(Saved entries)
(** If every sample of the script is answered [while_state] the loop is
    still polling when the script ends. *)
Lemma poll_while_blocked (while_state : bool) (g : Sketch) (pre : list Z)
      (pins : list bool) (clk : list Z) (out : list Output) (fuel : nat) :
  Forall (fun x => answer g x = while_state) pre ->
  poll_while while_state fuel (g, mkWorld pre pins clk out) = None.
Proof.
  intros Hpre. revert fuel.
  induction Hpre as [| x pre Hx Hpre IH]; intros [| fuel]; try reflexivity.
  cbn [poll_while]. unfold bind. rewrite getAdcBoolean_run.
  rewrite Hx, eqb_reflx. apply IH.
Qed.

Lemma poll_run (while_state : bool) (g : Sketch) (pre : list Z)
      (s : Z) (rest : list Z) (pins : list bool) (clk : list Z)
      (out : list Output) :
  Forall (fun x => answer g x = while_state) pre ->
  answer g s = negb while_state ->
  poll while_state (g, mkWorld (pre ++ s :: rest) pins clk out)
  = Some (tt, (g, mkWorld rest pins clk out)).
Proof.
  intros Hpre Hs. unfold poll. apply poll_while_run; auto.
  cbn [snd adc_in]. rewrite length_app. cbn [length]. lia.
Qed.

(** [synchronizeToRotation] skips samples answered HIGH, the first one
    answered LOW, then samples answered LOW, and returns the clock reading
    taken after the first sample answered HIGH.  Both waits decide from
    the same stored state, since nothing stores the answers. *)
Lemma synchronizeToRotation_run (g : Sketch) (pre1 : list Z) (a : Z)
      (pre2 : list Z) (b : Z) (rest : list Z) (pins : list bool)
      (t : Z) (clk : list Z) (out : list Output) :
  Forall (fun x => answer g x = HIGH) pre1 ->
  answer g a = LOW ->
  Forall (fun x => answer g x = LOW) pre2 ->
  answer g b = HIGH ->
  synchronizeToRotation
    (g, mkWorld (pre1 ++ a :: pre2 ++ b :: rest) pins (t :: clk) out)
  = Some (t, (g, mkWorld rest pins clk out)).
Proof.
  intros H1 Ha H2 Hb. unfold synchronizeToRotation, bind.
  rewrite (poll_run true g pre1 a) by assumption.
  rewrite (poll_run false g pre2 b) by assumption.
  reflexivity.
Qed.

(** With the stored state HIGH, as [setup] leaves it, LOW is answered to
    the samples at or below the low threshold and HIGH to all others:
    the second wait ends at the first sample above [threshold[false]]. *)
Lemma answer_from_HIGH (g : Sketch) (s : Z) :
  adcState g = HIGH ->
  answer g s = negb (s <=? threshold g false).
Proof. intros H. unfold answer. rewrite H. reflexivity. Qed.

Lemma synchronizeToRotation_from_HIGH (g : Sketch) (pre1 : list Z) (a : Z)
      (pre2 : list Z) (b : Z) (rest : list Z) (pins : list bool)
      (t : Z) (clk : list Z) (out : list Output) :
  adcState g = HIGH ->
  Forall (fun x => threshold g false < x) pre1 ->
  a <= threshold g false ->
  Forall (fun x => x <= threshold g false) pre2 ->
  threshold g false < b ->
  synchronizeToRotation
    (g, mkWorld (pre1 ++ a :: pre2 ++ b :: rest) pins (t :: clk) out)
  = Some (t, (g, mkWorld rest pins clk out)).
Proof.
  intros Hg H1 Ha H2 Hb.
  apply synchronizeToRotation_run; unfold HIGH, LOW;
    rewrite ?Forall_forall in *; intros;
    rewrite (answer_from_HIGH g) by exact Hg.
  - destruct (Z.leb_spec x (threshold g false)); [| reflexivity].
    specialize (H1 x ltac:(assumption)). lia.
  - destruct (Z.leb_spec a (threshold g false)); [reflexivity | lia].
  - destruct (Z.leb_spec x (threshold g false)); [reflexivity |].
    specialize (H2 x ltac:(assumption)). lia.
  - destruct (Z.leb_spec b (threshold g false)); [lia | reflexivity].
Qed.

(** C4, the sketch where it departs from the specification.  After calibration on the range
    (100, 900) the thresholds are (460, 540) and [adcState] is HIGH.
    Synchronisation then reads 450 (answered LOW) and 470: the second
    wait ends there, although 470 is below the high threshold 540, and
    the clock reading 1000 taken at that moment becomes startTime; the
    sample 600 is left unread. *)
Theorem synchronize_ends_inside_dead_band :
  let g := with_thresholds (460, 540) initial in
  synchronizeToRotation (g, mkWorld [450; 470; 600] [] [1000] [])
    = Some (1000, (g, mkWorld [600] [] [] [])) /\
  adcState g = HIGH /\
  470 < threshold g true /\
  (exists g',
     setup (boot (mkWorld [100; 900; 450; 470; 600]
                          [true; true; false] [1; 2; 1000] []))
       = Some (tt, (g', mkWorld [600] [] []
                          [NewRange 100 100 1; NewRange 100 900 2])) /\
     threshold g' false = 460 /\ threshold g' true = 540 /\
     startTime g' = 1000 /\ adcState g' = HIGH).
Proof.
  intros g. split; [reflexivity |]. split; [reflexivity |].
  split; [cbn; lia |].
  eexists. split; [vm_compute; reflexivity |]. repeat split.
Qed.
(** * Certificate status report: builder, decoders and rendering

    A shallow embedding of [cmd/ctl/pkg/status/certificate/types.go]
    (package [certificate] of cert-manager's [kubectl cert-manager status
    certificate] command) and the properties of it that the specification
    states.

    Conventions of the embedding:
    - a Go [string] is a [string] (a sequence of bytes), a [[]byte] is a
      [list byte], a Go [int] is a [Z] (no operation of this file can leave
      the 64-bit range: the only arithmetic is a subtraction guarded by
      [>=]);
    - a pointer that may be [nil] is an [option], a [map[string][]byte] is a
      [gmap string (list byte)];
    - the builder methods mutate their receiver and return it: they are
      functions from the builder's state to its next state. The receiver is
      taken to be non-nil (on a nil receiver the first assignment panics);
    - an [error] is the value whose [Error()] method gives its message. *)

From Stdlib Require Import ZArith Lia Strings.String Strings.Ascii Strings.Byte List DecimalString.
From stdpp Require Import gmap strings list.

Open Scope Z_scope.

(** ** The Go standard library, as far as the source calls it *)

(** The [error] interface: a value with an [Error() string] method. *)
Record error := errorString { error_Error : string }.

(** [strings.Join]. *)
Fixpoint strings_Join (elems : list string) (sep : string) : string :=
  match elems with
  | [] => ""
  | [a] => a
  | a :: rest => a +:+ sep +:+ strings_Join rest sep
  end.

▶ _WHAT YOU HAVE TO DO_
At the line containing "[gmap string (list byte)];", start copying. Continue exactly through the final line of the entries above and stop there.

▶ _TASK OUTPUT_
      [gmap string (list byte)];
    - the builder methods mutate their receiver and return it: they are
      functions from the builder's state to its next state. The receiver is
      taken to be non-nil (on a nil receiver the first assignment panics);
    - an [error] is the value whose [Error()] method gives its message. *)

From Stdlib Require Import ZArith Lia Strings.String Strings.Ascii Strings.Byte List DecimalString.
From stdpp Require Import gmap strings list.

Open Scope Z_scope.

(** ** The Go standard library, as far as the source calls it *)

(** The [error] interface: a value with an [Error() string] method. *)
Record error := errorString { error_Error : string }.

(** [strings.Join]. *)
Fixpoint strings_Join (elems : list string) (sep : string) : string :=
  match elems with
  | [] => ""
  | [a] => a
  | a :: rest => a +:+ sep +:+ strings_Join rest sep
  end.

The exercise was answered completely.